**Data supplied**
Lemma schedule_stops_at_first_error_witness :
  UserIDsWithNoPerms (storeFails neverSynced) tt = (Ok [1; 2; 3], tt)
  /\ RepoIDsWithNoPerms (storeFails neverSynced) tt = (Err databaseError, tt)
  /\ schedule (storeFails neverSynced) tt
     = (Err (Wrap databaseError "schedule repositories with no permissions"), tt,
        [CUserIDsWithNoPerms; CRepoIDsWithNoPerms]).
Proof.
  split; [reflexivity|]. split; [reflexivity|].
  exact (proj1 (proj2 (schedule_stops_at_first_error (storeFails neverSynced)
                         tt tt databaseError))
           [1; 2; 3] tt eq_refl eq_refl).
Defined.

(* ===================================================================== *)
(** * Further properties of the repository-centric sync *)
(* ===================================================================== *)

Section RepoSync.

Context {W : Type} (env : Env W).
--
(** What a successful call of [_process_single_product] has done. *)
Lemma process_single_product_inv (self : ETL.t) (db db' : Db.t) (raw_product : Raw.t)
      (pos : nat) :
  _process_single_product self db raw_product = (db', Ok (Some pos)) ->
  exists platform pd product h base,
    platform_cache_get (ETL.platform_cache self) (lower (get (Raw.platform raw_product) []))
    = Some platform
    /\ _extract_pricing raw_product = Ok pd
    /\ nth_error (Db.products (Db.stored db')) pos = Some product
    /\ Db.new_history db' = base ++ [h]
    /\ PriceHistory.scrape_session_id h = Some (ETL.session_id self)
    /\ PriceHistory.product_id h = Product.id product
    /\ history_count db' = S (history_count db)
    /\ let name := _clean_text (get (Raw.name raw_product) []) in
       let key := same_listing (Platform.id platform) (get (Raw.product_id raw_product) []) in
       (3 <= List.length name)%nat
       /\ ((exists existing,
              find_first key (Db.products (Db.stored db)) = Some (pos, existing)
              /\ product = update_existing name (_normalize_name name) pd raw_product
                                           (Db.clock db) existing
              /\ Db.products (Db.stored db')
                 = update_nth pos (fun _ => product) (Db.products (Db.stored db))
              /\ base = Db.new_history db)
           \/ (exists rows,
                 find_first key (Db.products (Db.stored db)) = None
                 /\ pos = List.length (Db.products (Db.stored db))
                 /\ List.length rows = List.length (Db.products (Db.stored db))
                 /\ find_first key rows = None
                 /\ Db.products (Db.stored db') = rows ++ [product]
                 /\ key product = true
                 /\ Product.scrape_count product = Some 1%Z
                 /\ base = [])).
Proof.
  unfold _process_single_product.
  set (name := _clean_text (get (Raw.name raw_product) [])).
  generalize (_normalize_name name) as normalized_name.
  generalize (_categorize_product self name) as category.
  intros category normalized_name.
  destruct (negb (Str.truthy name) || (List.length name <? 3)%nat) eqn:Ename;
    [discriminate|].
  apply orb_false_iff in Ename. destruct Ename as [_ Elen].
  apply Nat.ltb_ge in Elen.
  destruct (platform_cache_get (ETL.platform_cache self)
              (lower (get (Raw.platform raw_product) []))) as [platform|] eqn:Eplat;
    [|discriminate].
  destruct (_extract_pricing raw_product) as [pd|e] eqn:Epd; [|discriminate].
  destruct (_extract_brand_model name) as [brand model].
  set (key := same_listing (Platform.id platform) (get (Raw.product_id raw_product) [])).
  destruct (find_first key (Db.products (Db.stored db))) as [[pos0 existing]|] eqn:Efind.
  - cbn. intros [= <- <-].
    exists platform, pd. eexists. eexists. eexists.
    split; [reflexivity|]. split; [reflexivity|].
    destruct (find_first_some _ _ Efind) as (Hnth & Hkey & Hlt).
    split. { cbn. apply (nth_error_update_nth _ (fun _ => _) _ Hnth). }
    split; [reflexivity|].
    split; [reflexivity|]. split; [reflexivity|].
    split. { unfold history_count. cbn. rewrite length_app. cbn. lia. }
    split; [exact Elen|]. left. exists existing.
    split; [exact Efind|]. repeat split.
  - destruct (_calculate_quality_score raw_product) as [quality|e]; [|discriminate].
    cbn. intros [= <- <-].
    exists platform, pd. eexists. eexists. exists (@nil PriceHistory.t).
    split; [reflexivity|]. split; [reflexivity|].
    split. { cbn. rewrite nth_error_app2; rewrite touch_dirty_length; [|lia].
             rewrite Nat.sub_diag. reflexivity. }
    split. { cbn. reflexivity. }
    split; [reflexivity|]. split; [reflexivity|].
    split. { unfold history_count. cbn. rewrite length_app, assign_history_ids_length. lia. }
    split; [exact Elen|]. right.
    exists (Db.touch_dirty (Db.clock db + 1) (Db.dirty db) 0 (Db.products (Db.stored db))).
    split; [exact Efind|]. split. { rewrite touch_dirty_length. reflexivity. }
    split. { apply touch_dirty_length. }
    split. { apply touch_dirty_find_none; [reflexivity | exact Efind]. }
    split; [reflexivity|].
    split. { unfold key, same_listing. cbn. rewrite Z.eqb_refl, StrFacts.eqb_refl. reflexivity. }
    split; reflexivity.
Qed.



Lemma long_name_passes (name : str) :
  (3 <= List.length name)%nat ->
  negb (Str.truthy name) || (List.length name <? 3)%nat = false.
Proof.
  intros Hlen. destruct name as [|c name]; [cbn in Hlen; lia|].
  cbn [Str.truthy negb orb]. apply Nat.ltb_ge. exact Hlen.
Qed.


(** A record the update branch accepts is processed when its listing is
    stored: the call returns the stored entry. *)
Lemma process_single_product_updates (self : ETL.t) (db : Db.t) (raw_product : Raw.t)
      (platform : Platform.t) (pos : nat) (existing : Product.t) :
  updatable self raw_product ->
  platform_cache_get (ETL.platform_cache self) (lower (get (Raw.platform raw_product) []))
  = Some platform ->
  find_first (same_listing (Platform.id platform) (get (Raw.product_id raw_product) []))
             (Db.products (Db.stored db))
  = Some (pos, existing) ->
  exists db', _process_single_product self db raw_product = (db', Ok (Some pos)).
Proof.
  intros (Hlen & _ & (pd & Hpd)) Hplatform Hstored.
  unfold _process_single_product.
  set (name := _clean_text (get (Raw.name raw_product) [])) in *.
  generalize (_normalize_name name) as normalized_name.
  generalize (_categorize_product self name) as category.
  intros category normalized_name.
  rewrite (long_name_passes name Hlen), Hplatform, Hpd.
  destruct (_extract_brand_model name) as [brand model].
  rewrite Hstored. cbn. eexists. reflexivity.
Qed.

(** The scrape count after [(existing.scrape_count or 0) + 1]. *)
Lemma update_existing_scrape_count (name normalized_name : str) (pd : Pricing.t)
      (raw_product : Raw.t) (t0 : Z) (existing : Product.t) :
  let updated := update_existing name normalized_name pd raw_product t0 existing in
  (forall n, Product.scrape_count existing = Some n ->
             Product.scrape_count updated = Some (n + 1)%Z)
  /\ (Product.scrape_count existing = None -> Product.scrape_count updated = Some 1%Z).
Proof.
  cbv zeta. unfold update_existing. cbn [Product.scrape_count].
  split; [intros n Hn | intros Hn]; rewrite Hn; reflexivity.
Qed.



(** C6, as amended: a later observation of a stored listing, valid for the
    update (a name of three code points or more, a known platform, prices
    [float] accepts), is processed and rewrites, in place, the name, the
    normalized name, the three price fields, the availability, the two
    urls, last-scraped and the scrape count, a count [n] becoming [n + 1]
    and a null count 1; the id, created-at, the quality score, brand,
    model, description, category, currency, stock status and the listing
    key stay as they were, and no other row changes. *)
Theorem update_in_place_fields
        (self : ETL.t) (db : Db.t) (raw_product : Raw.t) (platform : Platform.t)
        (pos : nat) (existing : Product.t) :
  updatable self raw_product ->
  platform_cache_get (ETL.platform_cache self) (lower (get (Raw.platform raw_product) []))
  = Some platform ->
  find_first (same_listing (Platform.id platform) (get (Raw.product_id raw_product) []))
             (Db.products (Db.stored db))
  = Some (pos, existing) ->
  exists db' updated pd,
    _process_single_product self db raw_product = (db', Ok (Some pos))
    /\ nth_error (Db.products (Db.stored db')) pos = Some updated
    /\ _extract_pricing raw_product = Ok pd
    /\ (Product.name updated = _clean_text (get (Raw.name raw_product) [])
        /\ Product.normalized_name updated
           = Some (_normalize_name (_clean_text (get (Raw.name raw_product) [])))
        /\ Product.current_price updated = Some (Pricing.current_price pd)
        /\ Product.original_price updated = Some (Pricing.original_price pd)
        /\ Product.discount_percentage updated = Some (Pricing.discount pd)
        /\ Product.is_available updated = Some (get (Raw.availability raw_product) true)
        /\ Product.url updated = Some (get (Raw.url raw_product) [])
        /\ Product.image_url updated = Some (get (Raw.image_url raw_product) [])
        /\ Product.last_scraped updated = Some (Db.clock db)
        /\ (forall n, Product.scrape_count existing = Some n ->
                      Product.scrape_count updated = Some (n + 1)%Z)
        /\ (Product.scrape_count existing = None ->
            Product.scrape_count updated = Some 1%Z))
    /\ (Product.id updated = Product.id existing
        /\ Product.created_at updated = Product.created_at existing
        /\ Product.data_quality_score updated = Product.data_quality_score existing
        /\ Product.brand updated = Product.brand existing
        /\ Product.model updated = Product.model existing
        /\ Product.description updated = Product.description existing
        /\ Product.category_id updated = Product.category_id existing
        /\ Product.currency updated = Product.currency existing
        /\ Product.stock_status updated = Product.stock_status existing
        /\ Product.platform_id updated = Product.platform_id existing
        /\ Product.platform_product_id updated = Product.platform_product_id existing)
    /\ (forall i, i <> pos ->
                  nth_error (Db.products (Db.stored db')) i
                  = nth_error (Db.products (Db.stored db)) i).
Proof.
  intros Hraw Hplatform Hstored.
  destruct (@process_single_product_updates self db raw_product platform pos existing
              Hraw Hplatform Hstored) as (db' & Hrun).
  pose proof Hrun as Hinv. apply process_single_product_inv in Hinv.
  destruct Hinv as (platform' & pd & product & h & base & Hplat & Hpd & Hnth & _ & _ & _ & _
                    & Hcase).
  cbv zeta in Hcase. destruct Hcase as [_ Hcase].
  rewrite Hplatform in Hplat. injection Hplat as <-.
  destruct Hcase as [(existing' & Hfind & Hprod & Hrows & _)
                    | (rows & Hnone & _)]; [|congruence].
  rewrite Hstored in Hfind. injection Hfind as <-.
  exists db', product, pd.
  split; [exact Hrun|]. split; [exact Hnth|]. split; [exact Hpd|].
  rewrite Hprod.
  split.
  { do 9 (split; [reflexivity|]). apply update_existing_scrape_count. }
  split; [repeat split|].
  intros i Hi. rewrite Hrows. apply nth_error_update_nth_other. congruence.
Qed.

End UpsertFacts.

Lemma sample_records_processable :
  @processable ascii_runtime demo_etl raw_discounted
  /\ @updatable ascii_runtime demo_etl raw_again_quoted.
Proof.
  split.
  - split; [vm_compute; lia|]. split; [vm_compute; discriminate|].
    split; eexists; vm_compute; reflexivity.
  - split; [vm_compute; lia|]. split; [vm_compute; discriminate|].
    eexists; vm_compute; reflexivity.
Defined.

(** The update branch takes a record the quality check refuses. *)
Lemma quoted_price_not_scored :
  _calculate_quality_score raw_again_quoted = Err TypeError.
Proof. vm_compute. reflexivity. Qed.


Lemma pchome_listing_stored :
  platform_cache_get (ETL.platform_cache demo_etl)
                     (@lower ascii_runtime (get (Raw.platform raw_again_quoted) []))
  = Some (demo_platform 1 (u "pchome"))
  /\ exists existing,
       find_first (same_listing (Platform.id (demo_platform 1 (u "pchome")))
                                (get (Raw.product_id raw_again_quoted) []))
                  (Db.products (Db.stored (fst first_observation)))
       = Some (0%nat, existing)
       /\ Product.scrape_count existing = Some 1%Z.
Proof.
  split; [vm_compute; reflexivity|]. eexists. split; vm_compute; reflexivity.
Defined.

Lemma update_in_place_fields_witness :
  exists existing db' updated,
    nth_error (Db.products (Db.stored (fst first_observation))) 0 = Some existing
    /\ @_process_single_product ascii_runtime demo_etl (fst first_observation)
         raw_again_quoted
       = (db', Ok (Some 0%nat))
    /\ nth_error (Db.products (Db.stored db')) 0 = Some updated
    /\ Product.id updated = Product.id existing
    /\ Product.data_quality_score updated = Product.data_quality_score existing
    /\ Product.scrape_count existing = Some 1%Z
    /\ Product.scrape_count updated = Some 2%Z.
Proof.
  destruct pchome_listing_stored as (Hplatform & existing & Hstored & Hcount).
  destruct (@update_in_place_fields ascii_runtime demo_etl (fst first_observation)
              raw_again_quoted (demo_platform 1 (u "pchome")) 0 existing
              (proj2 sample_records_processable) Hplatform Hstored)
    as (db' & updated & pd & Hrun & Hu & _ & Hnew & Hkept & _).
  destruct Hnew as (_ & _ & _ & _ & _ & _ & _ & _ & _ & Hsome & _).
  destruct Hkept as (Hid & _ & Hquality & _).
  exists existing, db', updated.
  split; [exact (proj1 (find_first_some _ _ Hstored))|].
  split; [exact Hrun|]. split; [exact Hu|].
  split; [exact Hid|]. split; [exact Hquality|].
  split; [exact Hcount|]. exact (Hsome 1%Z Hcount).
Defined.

**Work order**
Copy out each line of the data above, exactly, if it lies between the line holding "do 9 (split;" and the line holding "exists existing db'", inclusive; copy no other line.

**Response to this exercise**
  { do 9 (split; [reflexivity|]). apply update_existing_scrape_count. }
  split; [repeat split|].
  intros i Hi. rewrite Hrows. apply nth_error_update_nth_other. congruence.
Qed.

End UpsertFacts.

Lemma sample_records_processable :
  @processable ascii_runtime demo_etl raw_discounted
  /\ @updatable ascii_runtime demo_etl raw_again_quoted.
Proof.
  split.
  - split; [vm_compute; lia|]. split; [vm_compute; discriminate|].
    split; eexists; vm_compute; reflexivity.
  - split; [vm_compute; lia|]. split; [vm_compute; discriminate|].
    eexists; vm_compute; reflexivity.
Defined.

(** The update branch takes a record the quality check refuses. *)
Lemma quoted_price_not_scored :
  _calculate_quality_score raw_again_quoted = Err TypeError.
Proof. vm_compute. reflexivity. Qed.


Lemma pchome_listing_stored :
  platform_cache_get (ETL.platform_cache demo_etl)
                     (@lower ascii_runtime (get (Raw.platform raw_again_quoted) []))
  = Some (demo_platform 1 (u "pchome"))
  /\ exists existing,
       find_first (same_listing (Platform.id (demo_platform 1 (u "pchome")))
                                (get (Raw.product_id raw_again_quoted) []))
                  (Db.products (Db.stored (fst first_observation)))
       = Some (0%nat, existing)
       /\ Product.scrape_count existing = Some 1%Z.
Proof.
  split; [vm_compute; reflexivity|]. eexists. split; vm_compute; reflexivity.
Defined.

Lemma update_in_place_fields_witness :
  exists existing db' updated,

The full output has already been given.